Postpartum depression/anxiety does not discriminate. It does not prey on the weak and take down the willing. It can happen to anyone. 1 in 7 women will experience postpartum depression/anxiety. Chances are you know someone who has had or has it now. Maybe that woman is you.
Listen up: It is not a sign of weakness or failure. No one experiences it the same. Most importantly it is not your fault!

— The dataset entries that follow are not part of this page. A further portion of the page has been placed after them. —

(** * Idempotent exercise-session ingest: a shallow embedding

    The development follows the TypeScript sources

      - [src/types.ts]               the documents and the request,
      - [src/validators.ts]          [validatePayload],
      - [src/metrics.ts]             [logMetrics], [getMetricsDashboard],
      - [src/idempotencyService.ts]  [processWithIdempotency],
      - [src/ingestHandler.ts]       [createNewSession], [updateSessionMetrics],
                                     [processEvent], [ingestExerciseEvent].

    Conventions of the embedding.

      - A JavaScript [number] that carries a measurement (calories, distance,
        heart rate, durations) is an exact rational [Qc]; IEEE rounding is not
        modelled.  Counters and sequence numbers, which the validator forces
        to be integers, are [Z].
      - A [Date] and a Firestore [Timestamp] are the instant they denote, in
        milliseconds since the epoch ([Z]).  The ISO string of a request is
        represented by the instant [new Date(payload.timestamp)] yields.
      - An optional field [f?: t] is an [option]; JavaScript truthiness is
        written out where the source relies on it ([a || b], [a && b],
        [a ? b : c]).
      - The Firestore database is a record of collections, each a [gmap] from
        document id to document.  [runTransaction] is serialised: its callback
        reads the current collections, buffers its writes, and the writes are
        applied together when the callback returns; nothing is written when it
        throws.
      - Asynchronous code is a state-and-exception monad [M] over the
        database and the wall clock. *)

From Stdlib Require Import ZArith QArith Qcanon Lia.
From stdpp Require Import base decidable option numbers strings list gmap sorting.

Open Scope Z_scope.

(** ** JavaScript values and operators *)

Module Js.

(** Integer literal as a measurement. *)
Definition num (z : Z) : Qc := Qc_of_Z z.

(** [Math.max(a, b)] on measurements and on integers. *)
Definition max (a b : Qc) : Qc := if bool_decide (a ≤ b)%Qc then b else a.
Definition maxZ (a b : Z) : Z := Z.max a b.
(** * A dynamic to-do list: the three script variants and their storage discipline

    The repository holds three variants of one browser script:
    [script.js], [unnamed/part_000] and [unnamed/part_001].  Each wires an
    input field, an "Add Task" button and a list element to the key
    ["tasks"] of [localStorage], where the tasks are kept as a JSON array of
    strings.

    The development embeds the three scripts as state transformers over a
    small model of the page, gives the host functions they call
    ([String.prototype.trim], [JSON.parse], [JSON.stringify], the storage
    and DOM calls) as executable definitions, and states the properties of
    the specification on them.

    What the model leaves out: a stored array that holds a number, a
    boolean, null, an array or an object (the scripts would coerce it; the
    model stops there, see [completion]); a storage that refuses a write;
    the timers of the message box, which only fade it in and out. *)

From Stdlib Require Import List NArith Bool Lia String Ascii Arith.
Import ListNotations.

Local Open Scope N_scope.

#[local] Set Warnings "-register-all".

(** ** JavaScript strings

    A JavaScript string is a sequence of UTF-16 code units.  A code unit is
    modelled as a natural number; the statements below quantify over every
    sequence, so they cover every real string. *)

Definition code_unit := N.
Definition jsstring := list code_unit.

(** String literals of the scripts, written in ASCII. *)
Definition lit (s : string) : jsstring :=
  map N_of_ascii (list_ascii_of_string s).

(** Strict equality [===] on two strings. *)
Fixpoint str_eqb (a b : jsstring) : bool :=
  match a, b with
  | [], [] => true
  | x :: a', y :: b' => (x =? y) && str_eqb a' b'
  | _, _ => false
  end.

I can’t speak for everyone but here are a few things I have learned from my own experience:
1. We can have good days. We laugh, put make up on and even get out of the house. In fact most women will try extra hard to hide the fact that they are secretly fighting an inner demon. But truthfully not all days are bad. There are some pretty good ones. But on the bad days it can take every ounce of motivation to get out of bed and parent. Those days suck.
2. We constantly worry, even on the good days. It is in the back of our heads, every move we make, life’s what if’s, analyzing our words before we speak them, you name it and we worry about it.
3. If you ask us how we are doing we will most likely say…GREAT! There are a few reasons for this:
A.We don’t want to make you feel uncomfortable. We know when the word “Postpartum” is uttered it suddenly changes the mood, you have no idea how to respond and we are now the Debbie Downer. (sorry to all the Debbie’s out there)
B. We feel embarrassed because aren’t happy-happy-joy-joy and we should be…shouldn’t we? I mean we just had a baby and women out there are dealing with real issues like infertility, miscarriage and more. It wouldn’t be fair of us to burden you with our problems. Atleast thats how we feel.
C. No one wants to admit defeat and say they are struggling. We are scared to open up and say it to you because then you might think we are crazy, take away our kids, have us locked up and throw away the keys.
Read between the lines and ask different questions that doesn’t make us feel the need to say GREAT! Sometimes we just need a non-judgemental sounding board, a hug and a good cup of coffee to turn our day around.
4. We don’t all have thoughts of hurting our kids or ourselves. Unfortunately this is not the case for some women and to you I am truly sorry you are going through this. But it is not your fault! I repeat NOT YOUR FAULT! YOUR HORMONES ARE ASSHOLES THAT NEED TO GET IN CHECK!
5. It can happen to dads too. Having a baby is life changing for everyone. So pay attention to the men in your life and show them love and support. Men need encouragement too.
6. Most importantly you will get through this and it is way easier with help. Weather it is talking about it, getting on medication, exercise, or whatever floats your boat. Just don’t fight this alone. I can honestly say that your bad days will become less and less until finally they are just a distant memory. You will get back to feeling like “you” again!
So remember you are a beautiful strong momma and woman! This does not define you.
We need to end the silence and start sharing our experiences so we can fight this together instead of alone in our houses covered in spit up.
If my story helps even one person then all this was worth it!